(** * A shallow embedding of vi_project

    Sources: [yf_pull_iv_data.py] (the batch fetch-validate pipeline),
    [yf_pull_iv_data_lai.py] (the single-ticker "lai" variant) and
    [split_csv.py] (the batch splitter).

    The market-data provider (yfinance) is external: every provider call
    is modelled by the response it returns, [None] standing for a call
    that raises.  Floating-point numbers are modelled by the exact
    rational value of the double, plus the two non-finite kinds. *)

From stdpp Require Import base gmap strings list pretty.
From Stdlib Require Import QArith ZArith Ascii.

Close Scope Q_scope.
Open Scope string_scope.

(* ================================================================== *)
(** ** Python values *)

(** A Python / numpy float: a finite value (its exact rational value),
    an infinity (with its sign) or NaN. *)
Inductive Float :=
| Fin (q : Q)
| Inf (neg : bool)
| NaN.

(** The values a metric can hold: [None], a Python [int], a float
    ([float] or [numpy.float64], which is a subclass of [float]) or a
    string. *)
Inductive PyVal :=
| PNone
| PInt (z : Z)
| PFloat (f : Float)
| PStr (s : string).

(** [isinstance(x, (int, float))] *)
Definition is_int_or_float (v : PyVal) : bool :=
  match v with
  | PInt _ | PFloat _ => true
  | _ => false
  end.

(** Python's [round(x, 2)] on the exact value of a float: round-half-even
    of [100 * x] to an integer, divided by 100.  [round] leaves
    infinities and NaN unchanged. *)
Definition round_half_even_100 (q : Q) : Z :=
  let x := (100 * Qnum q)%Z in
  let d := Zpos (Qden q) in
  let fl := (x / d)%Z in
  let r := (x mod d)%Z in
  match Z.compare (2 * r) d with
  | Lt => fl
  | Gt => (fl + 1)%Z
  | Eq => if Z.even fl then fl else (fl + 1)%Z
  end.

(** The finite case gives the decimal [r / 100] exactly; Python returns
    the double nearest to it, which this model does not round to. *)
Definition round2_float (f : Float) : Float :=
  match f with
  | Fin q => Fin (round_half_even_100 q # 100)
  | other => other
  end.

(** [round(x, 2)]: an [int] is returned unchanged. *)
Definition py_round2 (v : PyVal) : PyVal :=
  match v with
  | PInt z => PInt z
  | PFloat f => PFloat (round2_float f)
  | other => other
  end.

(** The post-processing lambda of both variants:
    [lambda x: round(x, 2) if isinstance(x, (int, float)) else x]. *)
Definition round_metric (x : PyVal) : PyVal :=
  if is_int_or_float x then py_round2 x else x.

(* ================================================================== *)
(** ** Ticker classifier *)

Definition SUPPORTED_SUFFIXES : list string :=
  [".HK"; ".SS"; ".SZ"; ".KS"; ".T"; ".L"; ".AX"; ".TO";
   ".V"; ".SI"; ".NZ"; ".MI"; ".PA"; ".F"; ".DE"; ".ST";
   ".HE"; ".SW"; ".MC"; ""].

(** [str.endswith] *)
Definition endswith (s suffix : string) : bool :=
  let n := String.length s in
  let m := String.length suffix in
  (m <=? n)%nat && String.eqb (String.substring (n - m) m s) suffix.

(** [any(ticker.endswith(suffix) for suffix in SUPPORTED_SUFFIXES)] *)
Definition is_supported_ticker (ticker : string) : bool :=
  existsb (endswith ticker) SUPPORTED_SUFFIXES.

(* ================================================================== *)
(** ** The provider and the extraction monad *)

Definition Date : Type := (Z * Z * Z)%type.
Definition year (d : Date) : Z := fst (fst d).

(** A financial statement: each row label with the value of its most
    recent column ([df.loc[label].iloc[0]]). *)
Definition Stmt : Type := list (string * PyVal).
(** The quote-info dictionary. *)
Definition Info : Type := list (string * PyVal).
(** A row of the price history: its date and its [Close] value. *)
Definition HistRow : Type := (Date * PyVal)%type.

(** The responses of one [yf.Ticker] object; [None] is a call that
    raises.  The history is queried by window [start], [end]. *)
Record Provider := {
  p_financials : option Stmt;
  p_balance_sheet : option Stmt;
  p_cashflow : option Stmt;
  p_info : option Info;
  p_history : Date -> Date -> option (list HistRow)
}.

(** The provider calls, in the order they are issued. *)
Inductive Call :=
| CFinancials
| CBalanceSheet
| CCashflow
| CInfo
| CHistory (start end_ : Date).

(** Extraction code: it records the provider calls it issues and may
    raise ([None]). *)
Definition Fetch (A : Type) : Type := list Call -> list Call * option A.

...

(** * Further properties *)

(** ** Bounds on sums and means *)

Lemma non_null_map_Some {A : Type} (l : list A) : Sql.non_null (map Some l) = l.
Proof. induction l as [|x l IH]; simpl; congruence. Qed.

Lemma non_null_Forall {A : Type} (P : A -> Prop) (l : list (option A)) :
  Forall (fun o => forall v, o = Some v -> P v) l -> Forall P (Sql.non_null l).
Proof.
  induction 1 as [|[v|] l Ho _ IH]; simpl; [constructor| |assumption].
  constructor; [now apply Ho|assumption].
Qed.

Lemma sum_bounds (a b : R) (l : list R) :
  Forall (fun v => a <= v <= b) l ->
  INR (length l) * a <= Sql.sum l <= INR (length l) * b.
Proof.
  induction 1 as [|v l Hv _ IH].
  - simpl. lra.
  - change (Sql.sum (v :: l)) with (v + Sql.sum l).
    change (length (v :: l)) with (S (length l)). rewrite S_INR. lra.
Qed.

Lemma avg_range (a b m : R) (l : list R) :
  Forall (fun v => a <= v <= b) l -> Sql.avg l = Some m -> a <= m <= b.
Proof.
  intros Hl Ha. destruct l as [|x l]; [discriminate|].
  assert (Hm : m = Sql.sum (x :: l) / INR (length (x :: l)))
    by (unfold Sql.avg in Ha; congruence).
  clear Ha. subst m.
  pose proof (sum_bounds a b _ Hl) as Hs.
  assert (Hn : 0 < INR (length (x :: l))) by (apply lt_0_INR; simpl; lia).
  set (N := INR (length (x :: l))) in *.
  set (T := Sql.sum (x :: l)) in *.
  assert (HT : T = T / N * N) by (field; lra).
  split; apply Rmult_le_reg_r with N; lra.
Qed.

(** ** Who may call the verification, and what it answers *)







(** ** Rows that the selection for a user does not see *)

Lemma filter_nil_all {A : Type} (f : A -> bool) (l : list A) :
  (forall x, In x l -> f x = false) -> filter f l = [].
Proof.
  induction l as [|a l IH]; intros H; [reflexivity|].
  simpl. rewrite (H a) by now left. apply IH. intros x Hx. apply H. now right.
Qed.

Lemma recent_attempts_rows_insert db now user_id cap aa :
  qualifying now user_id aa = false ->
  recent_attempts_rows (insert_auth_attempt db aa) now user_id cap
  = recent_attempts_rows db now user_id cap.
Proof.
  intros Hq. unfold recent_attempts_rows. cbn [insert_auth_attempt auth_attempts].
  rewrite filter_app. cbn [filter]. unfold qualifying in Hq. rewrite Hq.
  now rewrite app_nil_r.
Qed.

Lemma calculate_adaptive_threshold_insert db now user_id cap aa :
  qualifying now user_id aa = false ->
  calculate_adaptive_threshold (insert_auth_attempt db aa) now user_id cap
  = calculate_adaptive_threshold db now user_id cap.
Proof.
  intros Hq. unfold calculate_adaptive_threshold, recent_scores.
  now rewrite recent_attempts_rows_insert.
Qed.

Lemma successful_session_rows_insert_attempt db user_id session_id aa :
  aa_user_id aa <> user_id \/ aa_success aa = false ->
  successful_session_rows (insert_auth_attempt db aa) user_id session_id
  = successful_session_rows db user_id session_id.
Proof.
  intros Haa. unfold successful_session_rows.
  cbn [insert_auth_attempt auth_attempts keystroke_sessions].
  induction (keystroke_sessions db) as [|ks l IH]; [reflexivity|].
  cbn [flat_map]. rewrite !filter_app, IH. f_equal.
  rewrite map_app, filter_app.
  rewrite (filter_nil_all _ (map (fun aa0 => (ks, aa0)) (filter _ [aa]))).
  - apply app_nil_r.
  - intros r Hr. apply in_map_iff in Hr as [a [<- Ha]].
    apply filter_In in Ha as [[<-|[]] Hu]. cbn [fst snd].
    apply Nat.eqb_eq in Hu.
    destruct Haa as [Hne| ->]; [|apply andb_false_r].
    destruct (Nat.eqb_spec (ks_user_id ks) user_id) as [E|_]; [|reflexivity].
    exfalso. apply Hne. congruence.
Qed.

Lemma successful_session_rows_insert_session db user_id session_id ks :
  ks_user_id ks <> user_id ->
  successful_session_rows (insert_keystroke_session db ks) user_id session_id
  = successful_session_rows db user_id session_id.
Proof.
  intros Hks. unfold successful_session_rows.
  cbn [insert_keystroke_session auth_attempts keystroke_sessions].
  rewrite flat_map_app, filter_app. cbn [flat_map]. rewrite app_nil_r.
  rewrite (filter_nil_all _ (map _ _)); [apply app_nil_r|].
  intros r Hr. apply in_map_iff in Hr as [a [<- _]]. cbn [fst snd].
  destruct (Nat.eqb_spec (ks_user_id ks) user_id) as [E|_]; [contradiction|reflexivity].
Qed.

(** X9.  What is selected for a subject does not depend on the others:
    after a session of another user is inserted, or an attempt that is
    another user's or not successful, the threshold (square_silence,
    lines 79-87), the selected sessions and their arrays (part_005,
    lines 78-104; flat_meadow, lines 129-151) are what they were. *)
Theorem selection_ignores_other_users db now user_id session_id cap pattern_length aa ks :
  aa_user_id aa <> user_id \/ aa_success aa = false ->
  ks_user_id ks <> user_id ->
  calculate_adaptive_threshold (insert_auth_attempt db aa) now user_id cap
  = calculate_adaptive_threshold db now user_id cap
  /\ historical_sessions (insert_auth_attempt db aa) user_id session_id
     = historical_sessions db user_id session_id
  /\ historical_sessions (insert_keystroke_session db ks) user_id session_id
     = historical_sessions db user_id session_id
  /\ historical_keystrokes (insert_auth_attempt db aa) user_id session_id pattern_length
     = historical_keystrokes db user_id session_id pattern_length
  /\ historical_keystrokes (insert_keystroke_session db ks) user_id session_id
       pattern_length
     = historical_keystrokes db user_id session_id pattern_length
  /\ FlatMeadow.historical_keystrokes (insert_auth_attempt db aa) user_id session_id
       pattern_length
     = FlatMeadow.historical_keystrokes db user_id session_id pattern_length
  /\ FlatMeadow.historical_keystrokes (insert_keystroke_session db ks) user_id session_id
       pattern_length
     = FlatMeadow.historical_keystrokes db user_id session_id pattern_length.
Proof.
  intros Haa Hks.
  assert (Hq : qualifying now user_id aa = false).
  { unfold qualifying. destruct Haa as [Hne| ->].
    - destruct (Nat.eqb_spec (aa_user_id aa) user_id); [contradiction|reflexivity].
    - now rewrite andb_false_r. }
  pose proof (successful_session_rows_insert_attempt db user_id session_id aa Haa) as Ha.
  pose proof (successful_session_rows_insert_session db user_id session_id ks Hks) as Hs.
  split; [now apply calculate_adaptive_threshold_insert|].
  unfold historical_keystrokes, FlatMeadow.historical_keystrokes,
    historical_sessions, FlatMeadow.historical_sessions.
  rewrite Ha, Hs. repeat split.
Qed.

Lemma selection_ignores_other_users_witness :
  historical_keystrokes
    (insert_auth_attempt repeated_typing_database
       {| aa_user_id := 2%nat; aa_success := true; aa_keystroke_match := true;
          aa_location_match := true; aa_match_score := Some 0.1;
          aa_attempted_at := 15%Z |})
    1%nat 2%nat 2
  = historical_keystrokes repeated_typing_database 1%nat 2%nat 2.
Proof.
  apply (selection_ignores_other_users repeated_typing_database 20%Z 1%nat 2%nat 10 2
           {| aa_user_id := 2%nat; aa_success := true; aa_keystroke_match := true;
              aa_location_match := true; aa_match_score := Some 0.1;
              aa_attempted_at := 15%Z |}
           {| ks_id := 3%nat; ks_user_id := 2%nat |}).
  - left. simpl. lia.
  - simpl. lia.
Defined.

Task description
Start with the line above that contains "(** * A shallow embedding of vi_project" and stop after the line that contains "Definition round2_float (f". Output those lines exactly, and only those.

Your response
(** * A shallow embedding of vi_project

    Sources: [yf_pull_iv_data.py] (the batch fetch-validate pipeline),
    [yf_pull_iv_data_lai.py] (the single-ticker "lai" variant) and
    [split_csv.py] (the batch splitter).

    The market-data provider (yfinance) is external: every provider call
    is modelled by the response it returns, [None] standing for a call
    that raises.  Floating-point numbers are modelled by the exact
    rational value of the double, plus the two non-finite kinds. *)

From stdpp Require Import base gmap strings list pretty.
From Stdlib Require Import QArith ZArith Ascii.

Close Scope Q_scope.
Open Scope string_scope.

(* ================================================================== *)
(** ** Python values *)

(** A Python / numpy float: a finite value (its exact rational value),
    an infinity (with its sign) or NaN. *)
Inductive Float :=
| Fin (q : Q)
| Inf (neg : bool)
| NaN.

(** The values a metric can hold: [None], a Python [int], a float
    ([float] or [numpy.float64], which is a subclass of [float]) or a
    string. *)
Inductive PyVal :=
| PNone
| PInt (z : Z)
| PFloat (f : Float)
| PStr (s : string).

(** [isinstance(x, (int, float))] *)
Definition is_int_or_float (v : PyVal) : bool :=
  match v with
  | PInt _ | PFloat _ => true
  | _ => false
  end.

(** Python's [round(x, 2)] on the exact value of a float: round-half-even
    of [100 * x] to an integer, divided by 100.  [round] leaves
    infinities and NaN unchanged. *)
Definition round_half_even_100 (q : Q) : Z :=
  let x := (100 * Qnum q)%Z in
  let d := Zpos (Qden q) in
  let fl := (x / d)%Z in
  let r := (x mod d)%Z in
  match Z.compare (2 * r) d with
  | Lt => fl
  | Gt => (fl + 1)%Z
  | Eq => if Z.even fl then fl else (fl + 1)%Z
  end.

(** The finite case gives the decimal [r / 100] exactly; Python returns
    the double nearest to it, which this model does not round to. *)
Definition round2_float (f : Float) : Float :=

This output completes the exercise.